一种带有加解密功能的数据摆渡模块设计

，，，

(南京南瑞集团公司，南京 211100)

引 言

在两个不同安全防护等级网络之间交换数据最常用的方法是使用网络隔离装置对数据以非网络传输的方式进行数据传输。传统网络隔离装置的基本结构是两个完全独立的主机系统加一个数据摆渡模块。为了进一步增加数据摆渡的安全性，目前新兴的网络隔离装置的基本结构在传统网络隔离装置的基础上增强了加解密功能，首先对数据进行加解密处理，再对数据进行摆渡。网络隔离装置中数据加解密的性能和数据摆渡的性能直接决定了整个系统的性能。

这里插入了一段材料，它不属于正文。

(** ** Client certificates *)

Record Certificate := mkCertificate {
  ct_URIs : list string; ct_DNSNames : list string; ct_CommonName : string; ct_Issuer : string; ct_NotBefore : Time.t; ct_NotAfter : Time.t }.
Record ConnectionState := mkConnectionState { cs_PeerCertificates : list Certificate; cs_VerifiedChains : nat }.

Definition TLSIdentity := gset string.

Definition NewTLSIdentity (allowed : list string) : result TLSIdentity :=
  if bool_decide (allowed = []) then Err [] else if contains allowed "" then Err [] else Ok (list_to_set allowed).

Definition certificate_names (leaf : Certificate) : list string :=
  ct_URIs leaf ++ ct_DNSNames leaf ++ (if bool_decide (ct_CommonName leaf = "") then [] else ["CN=" +:+ ct_CommonName leaf]).

Definition TLS_Subject (t : TLSIdentity) (state : option ConnectionState) : Authenticated + AuthError :=
  match state with
  | None | Some (mkConnectionState [] _) => inr ErrMissingCredential
  | Some (mkConnectionState (leaf :: _) chains) =>
      if (chains =? 0)%nat then inr ErrPeerCertificateUnverified
      else match List.find (λ c, bool_decide (c ∈ t)) (certificate_names leaf) with
      | Some c => inl (mkAuthenticated (mkSubject SubjectWorkload (ct_Issuer leaf) c "" [] Time.zero "" [] None) MethodMTLS (ct_NotBefore leaf) (ct_NotAfter leaf))
      | None => inr ErrWorkloadNotAllowed
      end
  end.
(* ===== verification/StepUpSpec.v ===== *)
(** * What a step-up request promises

    The parameters the request owns reach the identity provider once and with the values
    it gave them, whatever the configured endpoint and the extra parameters say; the
    subject comes back under the configured target; and the redemption of the code
    repeats the redirect of the request. *)
From Stdlib Require Import Ascii.
From S2P Require Import Prelude GoLib Policy Json Strconv Encode Netip Url Fact FactSpec Egress EgressSpec.
From S2P Require Import LimiterSpec Challenge Identity IdentitySpec StepUp.
Import Strings.

(** ** Queries *)

Lemma Set_lookup (q : Values) k v k' : Values_Set q k v !! k' = if bool_decide (k' = k) then Some [v] else q !! k'.
Proof. unfold Values_Set. case_bool_decide; [subst; apply lookup_insert_eq|by rewrite lookup_insert_ne]. Qed.

Lemma set_if_lookup b k v (q : Values) k' : set_if b k v q !! k' = if b && bool_decide (k' = k) then Some [v] else q !! k'.
Proof. destruct b; [|done]. cbn [set_if andb]. apply Set_lookup. Qed.

Lemma values_wf_Set q k v : values_wf q → values_wf (Values_Set q k v).
Proof. intros Hq k' vs. rewrite Set_lookup. case_bool_decide; [by intros [= <-]|apply Hq]. Qed.

Lemma values_wf_set_if b k v q : values_wf q → values_wf (set_if b k v q).
Proof. destruct b; [apply values_wf_Set|done]. Qed.

(** Decide which key a constant name is. *)
Ltac known_keys :=
  repeat match goal with |- context [bool_decide (String ?c ?x = String ?d ?y)] =>
    (rewrite (bool_decide_eq_true_2 (String c x = String d y)) by done) || (rewrite (bool_decide_eq_false_2 (String c x = String d y)) by done) end;
  rewrite ?andb_false_r.

Section request.
Context `{NetURL, StepUpText}.

Lemma stepup_query_wf s redirect req : values_wf (stepup_query s redirect req).
Proof.
  unfold stepup_query. cbv zeta. repeat first [apply values_wf_set_if|apply values_wf_Set]. intros k vs Hk.
  apply lookup_union_Some_raw in Hk as [Hk|[_ Hk]]; [|by apply ParseQuery_wf in Hk]. rewrite lookup_fmap in Hk. destruct (st_extra s !! k); [|done]. by injection Hk as <-.
Qed.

现有的数据摆渡模块一般有电子开关、单向FIFO、光纤和使用协处理器(FPGA等)摆渡数据4种方式，目前应用最广泛的是使用协处理器的方式。对数据的加密功能则主要有在主机系统上通过软件实现数据加密、分离的加解密模块这两种方式。

软件实现的加密方式在安全性方面有隐患，且加解密性能对主机系统的性能有很大的依赖性。分离的加解密模块一般做成一块独立的加密卡，加密卡上的核心器件主要包括协处理器和密码芯片等，一般通过PCI/PCIe接口和主机进行数据交换，通过密码芯片对数据进行加解密处理。

分离的加密模块提高了系统的安全性，但与传统的网络隔离装置相比，增加了分离加密模块的隔离装置,在数据摆渡之前首先要将数据通过PCI/PCIe接口写入到加解密模块进行加解密处理，加解密完成后的数据返回到主机系统，主机系统再将加解密完成后的数据写入到摆渡模块进行数据摆渡，在性能上打了折扣，同时还要额外占用主机系统的一个PCI/PCIe接口和CPU资源，增加了硬件成本。

本文以XILINX公司的XC7A100T系列 FPGA为硬件平台，利用FPGA的并行性[1]特点，设计了一款带有加解密功能的高速数据摆渡模块，在保证系统安全性的基础上，提高了数据加解密和传输的性能，同时降低了整个系统的硬件成本。

1 硬件方案设计

如图1所示，本设计选用了两片XILINX公司的XC7A100T FPGA芯片作为数据处理核心，数据摆渡模块与主板之间采用PCIe接口通信。XC7A100T FPGA芯片该最多支持一个PCIe x4 Lane核，每个Lane线速为5 Gbps。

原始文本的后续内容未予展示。